Chronic liver disease (CLD) is a major global health burden in terms of growing morbidity and mortality. Although many conditions can cause CLD, leading to cirrhosis and hepatocellular carcinoma (HCC), viral hepatitis, drug-induced liver injury (DILI), alcoholic liver disease (ALD) and non-alcoholic fatty liver disease (NAFLD) are the most common culprits. Prostaglandin E₂ (PGE₂), produced in the liver, is an important lipid mediator derived from the ω-6 polyunsaturated fatty acid, arachidonic acid, and plays a critical role in hepatic homeostasis.

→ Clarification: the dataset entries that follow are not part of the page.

Definition missing_for (ents : entities) (context : gmap string pyval)
  : list string :=
  let intent := get context "intent" in
  if is_str intent "schedule_appointment" then
    ((if lacks (person ents) context "person" then ["person"] else [])
     ++ (if lacks (date ents) context "date" then ["date"] else [])
     ++ (if lacks (time ents) context "time" then ["time"] else []))%list
  else if is_str intent "cancel_appointment" then
    ((if lacks (person ents) context "person" then ["person"] else [])
     ++ (if lacks (date ents) context "date" && lacks (time ents) context "time"
         then ["date"; "time"] else []))%list
  else if is_str intent "check_availability" then
    (if lacks (person ents) context "person" then ["person"] else [])
  else [].

Definition nonnil {A} (l : list A) : bool :=
  match l with [] => false | _ => true end.

(** A short reply to a question about the person is taken as the name. *)
Definition interpret_name (message_text : string) (context : gmap string pyval)
    (ents : entities) (missing_entities : list string) : entities * list string :=
  if nonnil missing_entities && has context "phase"
     && in_strs (get context "phase") asking_person_phases
     && (Z.of_nat (length (Py.split message_text)) <=? 3) then
    let potential_name := Py.strip message_text in
    if Py.nonempty potential_name && (1 <? Py.len potential_name)
       && negb (Py.mem (Py.lower potential_name) EntityExtractor.domain_specific_words)
    then (Entities (Some (Py.capitalize potential_name)) (date ents) (time ents),
          filter (fun e => negb (Py.eqs e "person")) missing_entities)
    else (ents, missing_entities)
  else (ents, missing_entities).

(** The guard of a confirmed person: one was in the context when the turn
    began, in a phase that does not ask for the person. *)
Definition person_locked (original_person original_phase : pyval) : bool :=
  negb (is_none original_person) && negb (in_strs original_phase person_phases).

(** One round of the loop that writes the extractor's entities. *)
Definition merge_slot (locked : bool) (key : string) (value : option string)
    (context : gmap string pyval) : gmap string pyval :=
  match value with
  | Some v =>
      if negb (Py.nonempty v) then context
      else if Py.eqs key "person" && Py.mem (Py.lower v) domain_words_as_person
      then context
      else if Py.eqs key "person" && locked then context
      else <[key := VStr v]> context
  | None => context
  end.

Definition merge_entities (locked : bool) (ents : entities)
    (context : gmap string pyval) : gmap string pyval :=
  let context := merge_slot locked "person" (person ents) context in
  let context := merge_slot locked "date" (date ents) context in
  merge_slot locked "time" (time ents) context.

(** One round of the loop that writes the AI fallback's entities. *)
Definition merge_ai_slot (locked : bool) (ai_entities : gmap string pyval)
    (context : gmap string pyval) (key : string) : gmap string pyval :=
  match ai_entities !! key with
  | Some v =>
      if negb (truthy v) then context
      else if Py.eqs key "person"
              && (Re.found (Re.search iso_date_pattern (py_str v))
                  || Re.found (Re.search "\d{1,2}:\d{2}" (py_str v)))
      then context
      else if Py.eqs key "person" && locked then context
      else <[key := v]> context
  | None => context
  end.

Definition merge_ai (locked : bool) (ai_entities : gmap string pyval)
    (missing_entities : list string) (context : gmap string pyval)
  : gmap string pyval :=
  fold_left (merge_ai_slot locked ai_entities) missing_entities context.

(** The first half of the merge: the message classified and the
    extractor's entities written.  It returns the guard of the person, the
    entities still missing and the context.  The writes to the session
    memory, which nothing here reads, are left out. *)
Definition merge_extracted (E : env) (message_text : string)
    (context : gmap string pyval) : py (bool * list string * gmap string pyval) :=
  let original_person := get context "person" in
  let original_phase := get context "phase" in
  let locked := person_locked original_person original_phase in
  let context := classify message_text context in
  ents ← extract_entities E message_text;
  let missing_entities := missing_for ents context in
  let '(ents, missing_entities) :=
    interpret_name message_text context ents missing_entities in
  Ret (locked, missing_entities, merge_entities locked ents context).

(** The context as the state machine receives it: after the AI fallback
    has been asked for the missing entities. *)
Definition merged_context (E : env) (message_text : string)
    (context : gmap string pyval) : py (gmap string pyval) :=
  '(locked, missing_entities, context) ← merge_extracted E message_text context;
  Ret (if nonnil missing_entities
       then merge_ai locked (extract_entities_with_ai E message_text missing_entities)
                     missing_entities context
       else context).
(** The character tables and the calendar functions are unfolded on
    request only. *)
#[global] Arguments isspace_char : simpl never.
#[global] Arguments isdecimal_char : simpl never.
#[global] Arguments isdigit_char : simpl never.
#[global] Arguments is_ascii_digit : simpl never.
#[global] Arguments decimal_value : simpl never.
#[global] Arguments between : simpl never.
#[global] Arguments _is_leap : simpl never.
#[global] Arguments _days_in_month : simpl never.
#[global] Arguments _days_before_month : simpl never.
#[global] Arguments _days_before_year : simpl never.
#[global] Arguments _ymd2ord : simpl never.
#[global] Arguments _ord2ymd : simpl never.
#[global] Arguments index : simpl never.
#[global] Arguments toordinal : simpl never.
#[global] Arguments weekday : simpl never.

End Py.

Import Py.

(* ===================================================================== *)
(** * main.py *)
(* ===================================================================== *)

(** The files of the machine: the bytes stored under each path. *)
Abbreviation filesystem := (gmap string (list Byte.byte)).

Section main.

Context `{LibC}.

(** ** Fields *)

(** [class Field]: an object with one attribute, [value]. *)
Record Field := mkField { value : pystr }.

(** [Field.__str__] *)
Definition Field_str (f : Field) : pystr := value f.

(** [Name.__init__] *)
Definition Name (v : pystr) : result Field :=
  let v := strip v in
  if bool_decide (v = []) then Raise (ValueError MsgNameEmpty)
  else Ok (mkField v).

(** [Phone.__init__] *)
Definition Phone (v : pystr) : result Field :=
  let v := strip v in
  if negb (isdigit v) || negb (len v =? 10) then
    Raise (ValueError MsgPhoneTenDigits)
  else Ok (mkField v).

(** [Birthday.__init__] *)
Definition Birthday (v : pystr) : result Field :=
  let v := strip v in
  let! parsed_value :=
    try_except is_ValueError (strptime v)
      (Raise (ValueError MsgBirthdayFormat)) in
  Ok (mkField (strftime parsed_value)).

(** [Birthday.date_value] *)
Definition date_value (b : Field) : result date := strptime (value b).

(** ** Record *)

Record ContactRecord := mkRecord {
  name : Field;
  phones : list Field;
  birthday : option Field
}.

(** [Record.__init__] *)
Definition Record_init (nm : pystr) : result ContactRecord :=
  let! n := Name nm in
  Ok (mkRecord n [] None).

(** A method of [Record]: it returns or raises, and leaves [self] in a
    new state. *)
Definition method (A : Type) : Type :=
  ContactRecord -> result A * ContactRecord.

Definition set_phones (self : ContactRecord) (ps : list Field)
  : ContactRecord :=
  mkRecord (name self) ps (birthday self).

Definition set_birthday (self : ContactRecord) (b : option Field)
  : ContactRecord :=
  mkRecord (name self) (phones self) b.

(** [Record.add_phone] *)
Definition add_phone (phone : pystr) : method unit := fun self =>
  match Phone phone with
  | Raise e => (Raise e, self)
  | Ok p => (Ok tt, set_phones self (phones self ++ [p]))
  end.

(** The loop of [find_phone].  Each [Phone] object sits in exactly one slot
    of [self.phones] ([add_phone] is the only code that stores one, and it
    stores a fresh object), so the object the loop returns is identified
    by the index of its slot. *)
Fixpoint find_phone_slot (ps : list Field) (phone : pystr) : option nat :=
  match ps with
  | [] => None
  | p :: ps' =>
      if bool_decide (value p = phone) then Some O
      else S <$> find_phone_slot ps' phone
  end.

(** [Record.find_phone]: the phone found, or [None]. *)
Definition find_phone (self : ContactRecord) (phone : pystr)
  : option Field :=
  i ← find_phone_slot (phones self) phone; phones self !! i.

(** [Record.edit_phone]: [p.value = Phone(new_phone).value] assigns to the
    object in the slot found. *)
Definition edit_phone (old_phone new_phone : pystr) : method unit :=
  fun self =>
  match find_phone_slot (phones self) old_phone with
  | None => (Raise (ValueError (MsgOldPhoneNotFound old_phone)), self)
  | Some i =>
      match Phone new_phone with
      | Raise e => (Raise e, self)
      | Ok q =>
          (Ok tt,
           set_phones self (<[i := mkField (value q)]> (phones self)))
      end
  end.

(** [Record.remove_phone] *)
Definition remove_phone (phone : pystr) : method unit := fun self =>
  match find_phone_slot (phones self) phone with
  | None => (Raise (ValueError MsgNothingToRemove), self)
  | Some i => (Ok tt, set_phones self (delete i (phones self)))
  end.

The physiological effects of PGE₂ are mediated through four classes of E-type prostaglandin (EP) receptors, namely EP1, EP2, EP3 and EP4. In recent years, an increasing number of studies has been done to clarify the effects of PGE₂ and EP receptors in regulating liver function and the pathogenesis of CLD to create a new potential clinical impact. In this review, we overview the biosynthesis and regulation of PGE₂ and discuss the role of its synthesizing enzymes and receptors in the maintenance of normal liver function and the development and progress of CLD. We also discuss the potential of the PGE₂-EP receptors system in treating CLD with various etiologies.